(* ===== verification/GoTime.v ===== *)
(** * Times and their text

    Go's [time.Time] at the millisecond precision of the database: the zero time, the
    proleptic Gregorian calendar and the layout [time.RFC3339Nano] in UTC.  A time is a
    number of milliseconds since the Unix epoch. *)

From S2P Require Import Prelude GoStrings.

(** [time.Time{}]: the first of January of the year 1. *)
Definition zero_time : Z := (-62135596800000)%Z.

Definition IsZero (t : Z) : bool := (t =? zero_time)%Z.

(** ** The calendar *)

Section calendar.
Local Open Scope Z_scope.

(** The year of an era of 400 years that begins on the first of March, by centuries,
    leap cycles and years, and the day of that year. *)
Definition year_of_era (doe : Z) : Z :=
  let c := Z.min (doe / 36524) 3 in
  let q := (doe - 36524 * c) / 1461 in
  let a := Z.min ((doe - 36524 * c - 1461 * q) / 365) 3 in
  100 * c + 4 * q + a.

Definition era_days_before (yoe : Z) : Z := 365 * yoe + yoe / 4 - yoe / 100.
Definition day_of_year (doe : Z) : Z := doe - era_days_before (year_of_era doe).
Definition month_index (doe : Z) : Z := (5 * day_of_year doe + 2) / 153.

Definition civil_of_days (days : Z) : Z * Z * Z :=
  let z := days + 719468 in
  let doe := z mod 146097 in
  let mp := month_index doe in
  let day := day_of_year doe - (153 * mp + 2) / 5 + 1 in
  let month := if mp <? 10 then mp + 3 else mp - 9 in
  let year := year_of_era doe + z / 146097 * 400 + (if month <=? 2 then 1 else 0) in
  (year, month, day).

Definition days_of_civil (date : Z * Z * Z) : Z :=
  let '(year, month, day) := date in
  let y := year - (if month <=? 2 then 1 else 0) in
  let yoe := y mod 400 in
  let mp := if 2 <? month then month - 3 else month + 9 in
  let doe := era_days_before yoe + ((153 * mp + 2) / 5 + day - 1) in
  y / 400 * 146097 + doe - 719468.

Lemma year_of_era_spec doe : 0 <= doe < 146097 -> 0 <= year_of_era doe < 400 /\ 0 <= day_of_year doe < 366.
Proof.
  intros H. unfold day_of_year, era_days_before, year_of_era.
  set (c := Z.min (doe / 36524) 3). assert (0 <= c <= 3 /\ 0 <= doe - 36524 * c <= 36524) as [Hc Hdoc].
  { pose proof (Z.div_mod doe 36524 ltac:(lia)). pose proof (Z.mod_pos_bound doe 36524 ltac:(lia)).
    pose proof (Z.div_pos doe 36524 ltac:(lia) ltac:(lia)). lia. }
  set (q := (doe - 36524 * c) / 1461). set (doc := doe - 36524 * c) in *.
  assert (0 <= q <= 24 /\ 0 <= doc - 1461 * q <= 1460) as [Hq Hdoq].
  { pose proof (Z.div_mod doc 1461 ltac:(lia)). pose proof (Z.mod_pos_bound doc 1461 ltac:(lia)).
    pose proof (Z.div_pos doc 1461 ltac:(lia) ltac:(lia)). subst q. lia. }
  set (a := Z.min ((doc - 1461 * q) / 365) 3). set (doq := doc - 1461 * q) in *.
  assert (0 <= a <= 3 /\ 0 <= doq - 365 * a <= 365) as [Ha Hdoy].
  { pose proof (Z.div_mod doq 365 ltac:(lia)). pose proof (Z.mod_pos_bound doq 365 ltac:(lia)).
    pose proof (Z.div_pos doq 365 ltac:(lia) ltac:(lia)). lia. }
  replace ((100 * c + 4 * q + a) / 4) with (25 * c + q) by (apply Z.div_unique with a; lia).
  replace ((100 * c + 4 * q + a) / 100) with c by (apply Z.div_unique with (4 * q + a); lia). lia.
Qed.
+++++
## What to do
Go through the material line by line and state how many lines hold "that", with no other words.

## Written answer
2